Baylor University, a conservative Baptist school in the heart of Texas, has been attempting to amend its student conduct code to appear to be more tolerant of LGBT individuals. On Thursday, the student senate approved language that would remove the term “homosexual acts” from the list of sexual activity that is not condoned at the university.
Students who supported the change pointed out that they didn’t want the student code to unfairly target LGBT people. For instance, one Baylor student noted that removing “homosexual acts” will help make LGBT students feel more loved and protected by the rest of the Baylor student body, and represents an important step toward becoming a more caring campus community.
While that’s a valiant goal, the re-wording of the conduct code actually has the potential to make Baylor’s official approach to human sexuality more problematic. If university officials approve the change, the term “homosexual acts” will be replaced with the phrase “non-marital consensual deviate sexual intercourse.” Not only does that new phrase specifically label homosexual relationships as “deviate,” but it also expands the definition of negative sexual activity to include all sex outside of marriage.
The existing language in the code of conduct clarifies this point even further in the lead-up to the phrase that is being amended: “Baylor will be guided by the understanding that sexuality is a gift from the creator God and that the purposes of this gift include (1) the procreation of human life and (2) the uniting and strengthening of the marital bond in self-giving love. These purposed are to be achieved through heterosexual relationships within marriage. Missuses of God’s gift will be understood to include but not limit to, sexual abuse, sexual harassment, sexual assault, incest, adultery, fornication, and homosexual acts.”
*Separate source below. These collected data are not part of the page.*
(** * Registration intake service (index.js): model and verified properties

    The service is a small Express application.  This development embeds
    the parts of [index.js] that decide the behaviour of the two data
    endpoints,

      - [POST /api/register]  (validateRegistration, then the async handler)
      - [GET /api/registration/:ticketId]

    together with the helpers they call ([generateShortTicketId],
    [uploadToImgBB], [appendToGoogleSheets]).  Strings are sequences of
    UTF-16 code units, JavaScript objects are finite maps from property
    names to values, and everything the handlers do to the outside world
    (MongoDB, ImgBB, Google Sheets, the clock, the console, the immediate
    queue) goes through a state-and-exception monad. *)

From Stdlib Require Import ZArith NArith List Bool Ascii String Lia.
From stdpp Require Import base option list strings gmap pretty.

Local Open Scope N_scope.

(** ** JavaScript strings *)

(** A JavaScript string is a finite sequence of 16-bit code units. *)
Definition jsstring := list N.

(** String literals of the source are ASCII (apart from the pictographs in
    console messages, which are not modelled as text). *)
Definition lit (s : string) : jsstring :=
  map N_of_ascii (list_ascii_of_string s).

(** A word between double quotes (code unit 34), as in the messages of the
    validator. *)
Definition quoted (s : string) : jsstring := [34] ++ lit s ++ [34].

Definition jsstring_eqb (a b : jsstring) : bool :=
  bool_decide (a = b).

(** [Array.prototype.includes] on an array of strings. *)
Definition includes (l : list jsstring) (s : jsstring) : bool :=
  existsb (jsstring_eqb s) l.

(** WhiteSpace and LineTerminator code units of ECMAScript: the set that
    [String.prototype.trim] strips and that [\s] matches. *)
Definition isWhiteSpace (c : N) : bool :=
  (c =? 0x09) || (c =? 0x0A) || (c =? 0x0B) || (c =? 0x0C) || (c =? 0x0D)
  || (c =? 0x20) || (c =? 0xA0) || (c =? 0x1680)
  || ((0x2000 <=? c) && (c <=? 0x200A))
  || (c =? 0x2028) || (c =? 0x2029) || (c =? 0x202F) || (c =? 0x205F)
  || (c =? 0x3000) || (c =? 0xFEFF).

Fixpoint trimStart (s : jsstring) : jsstring :=
  match s with
  | c :: s' => if isWhiteSpace c then trimStart s' else s
  | [] => []
  end.

Definition trimEnd (s : jsstring) : jsstring := rev (trimStart (rev s)).

(** [String.prototype.trim]. *)
Definition trim (s : jsstring) : jsstring := trimEnd (trimStart s).

(** [String.prototype.split] with a one-character separator: the pieces
    between the separators, always at least one piece. *)
Fixpoint split (sep : N) (s : jsstring) : list jsstring :=
  match s with
  | [] => [[]]
  | c :: s' =>
      if c =? sep then [] :: split sep s'
      else match split sep s' with
           | piece :: rest => (c :: piece) :: rest
           | [] => [[c]]
           end
  end.

(** ** Regular expressions

    The two patterns of the validator use only literal characters,
    character classes, concatenation and bounded or unbounded repetition,
    and both are anchored at [^] and [$]; [RegExp.prototype.test] then
    decides whether the whole string is in the language of the pattern.
    Matching is by derivatives. *)
Inductive regex :=
| Void
| Eps
| Class (p : N -> bool)
| Seq (r1 r2 : regex)
| Alt (r1 r2 : regex)
| Star (r : regex).

Definition Chr (a : ascii) : regex := Class (N.eqb (N_of_ascii a)).
Definition Range (a b : ascii) : regex :=
  Class (fun c => (N_of_ascii a <=? c) && (c <=? N_of_ascii b)).
Definition Plus (r : regex) : regex := Seq r (Star r).
Fixpoint Repeat (n : nat) (r : regex) : regex :=
  match n with
  | O => Eps
  | S n' => Seq r (Repeat n' r)
  end.

Fixpoint nullable (r : regex) : bool :=
  match r with
  | Void => false
  | Eps => true
  | Class _ => false
  | Seq r1 r2 => nullable r1 && nullable r2
  | Alt r1 r2 => nullable r1 || nullable r2
  | Star _ => true
  end.

Fixpoint deriv (c : N) (r : regex) : regex :=
  match r with
  | Void => Void
  | Eps => Void
  | Class p => if p c then Eps else Void
  | Seq r1 r2 =>
      if nullable r1 then Alt (Seq (deriv c r1) r2) (deriv c r2)
      else Seq (deriv c r1) r2
  | Alt r1 r2 => Alt (deriv c r1) (deriv c r2)
  | Star r1 => Seq (deriv c r1) (Star r1)
  end.

(** [regex.test(s)] for a pattern anchored at both ends. *)
Fixpoint test (r : regex) (s : jsstring) : bool :=
  match s with
  | [] => nullable r
  | c :: s' => test (deriv c r) s'
  end.

(** [[^\s@]] *)
Definition notSpaceAt : regex :=
  Class (fun c => negb (isWhiteSpace c || (c =? N_of_ascii "@"))).

(** [\d] (without the unicode flag: the ten ASCII digits). *)
Definition digit : regex := Range "0" "9".

(** [/^[^\s@]+@[^\s@]+\.[^\s@]+$/] *)
Definition emailRegex : regex :=
  Seq (Plus notSpaceAt)
    (Seq (Chr "@") (Seq (Plus notSpaceAt) (Seq (Chr ".") (Plus notSpaceAt)))).

(** [/^\+91[6-9]\d{9}$/] *)
Definition phoneRegex : regex :=
  Seq (Chr "+") (Seq (Chr "9") (Seq (Chr "1")
    (Seq (Range "6" "9") (Repeat 9 digit)))).

(** ** Ticket identifiers *)

(** [generateShortTicketId]: [uuid.split('-')[0]] spliced into the template
    [`THM-${shortId}`]; an undefined element would print as "undefined". *)
Definition generateShortTicketId (uuid : jsstring) : jsstring :=
  let shortId := split (N_of_ascii "-") uuid !! 0%nat in
  lit "THM-" ++ match shortId with
                | Some piece => piece
                | None => lit "undefined"
                end.

(** The textual form of what [uuidv4()] returns: 8-4-4-4-12 lower-case
    hexadecimal digits, version digit 4, variant digit 8, 9, a or b. *)
Definition isLowerHex (c : N) : bool :=
  ((N_of_ascii "0" <=? c) && (c <=? N_of_ascii "9"))
  || ((N_of_ascii "a" <=? c) && (c <=? N_of_ascii "f")).

Definition isHyphen (c : N) : bool := c =? N_of_ascii "-".

Definition slice (from to : nat) (s : jsstring) : jsstring :=
  firstn (to - from) (skipn from s).

Definition isUuidV4 (u : jsstring) : bool :=
  (length u =? 36)%nat
  && forallb isLowerHex (slice 0 8 u) && forallb isHyphen (slice 8 9 u)
  && forallb isLowerHex (slice 9 13 u) && forallb isHyphen (slice 13 14 u)
  && bool_decide (slice 14 15 u = lit "4")
  && forallb isLowerHex (slice 15 18 u) && forallb isHyphen (slice 18 19 u)
  && includes [lit "8"; lit "9"; lit "a"; lit "b"] (slice 19 20 u)
  && forallb isLowerHex (slice 20 23 u) && forallb isHyphen (slice 23 24 u)
  && forallb isLowerHex (slice 24 36 u).

(** ** JavaScript values and objects *)

Inductive value :=
| VUndefined
| VNull
| VBool (b : bool)
| VStr (s : jsstring)
| VDate (t : Z)        (* a Date, as milliseconds since the epoch *)
| VObjectId (n : N).   (* a MongoDB ObjectId *)

Global Instance value_eq_dec : EqDecision value.
Proof. solve_decision. Defined.

(** Plain objects whose properties hold values: the registration document
    and the [data] member of the JSON replies. *)
Abbreviation document := (gmap string value).

(** Property read [o.k]: undefined when the property is missing. *)
Definition prop (o : document) (k : string) : value :=
  default VUndefined (o !! k).

Definition truthy (v : value) : bool :=
  match v with
  | VUndefined | VNull => false
  | VBool b => b
  | VStr s => negb (bool_decide (s = []))
  | VDate _ | VObjectId _ => true
  end.

(** [a || b] on values. *)
Definition js_or (a b : value) : value := if truthy a then a else b.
The policy does not specify how the punishment for a case of “fornication” or “non-marital consensual deviate sexual intercourse” would differ from the punishment for a case of rape or incest. It notes only that “the University shall thoroughly review the facts and circumstances of each allegation of sexual misconduct” to “determine if the allegation is supported by credible evidence,” and “constructive forgiveness will guide all efforts” as university officials deal with each case on an individual basis.
Although it’s not always enshrined into state law or university conduct codes, this position toward extramarital sex is a common position within conservative communities. Earlier this year, the right-wing Family Research Council suggested that the young Americans who have premarital sex should be punished because they don’t deserve the right to engage in sexual intercourse. Fox News has also equated teen sex outside of marriage with “criminal behavior,” suggesting that teens shouldn’t have readily available access to contraception.
These attitudes toward human sexuality helped fuel the abstinence-only movement in the 1990s, which has limited students’ access to accurate sexual health resources and ultimately helped contribute to epidemic levels of STD infections and teen pregnancy rates. Sexual assault prevention advocates also argue that this emphasis on purity has contributed to rape culture, setting up an unhealthy dynamic between male and female sexuality that ultimately erases the lines of consent and encourages victim-blaming.
While institutions like Baylor typically make the claim that premarital or homosexual sex is incompatible with Christianity, other religious communities are taking a radically different approach. In fact, some churches actually choose to integrate comprehensive sex ed into their Sunday School curricula, attempting to model the benefits of discussing sexuality in a positive way within a religious setting.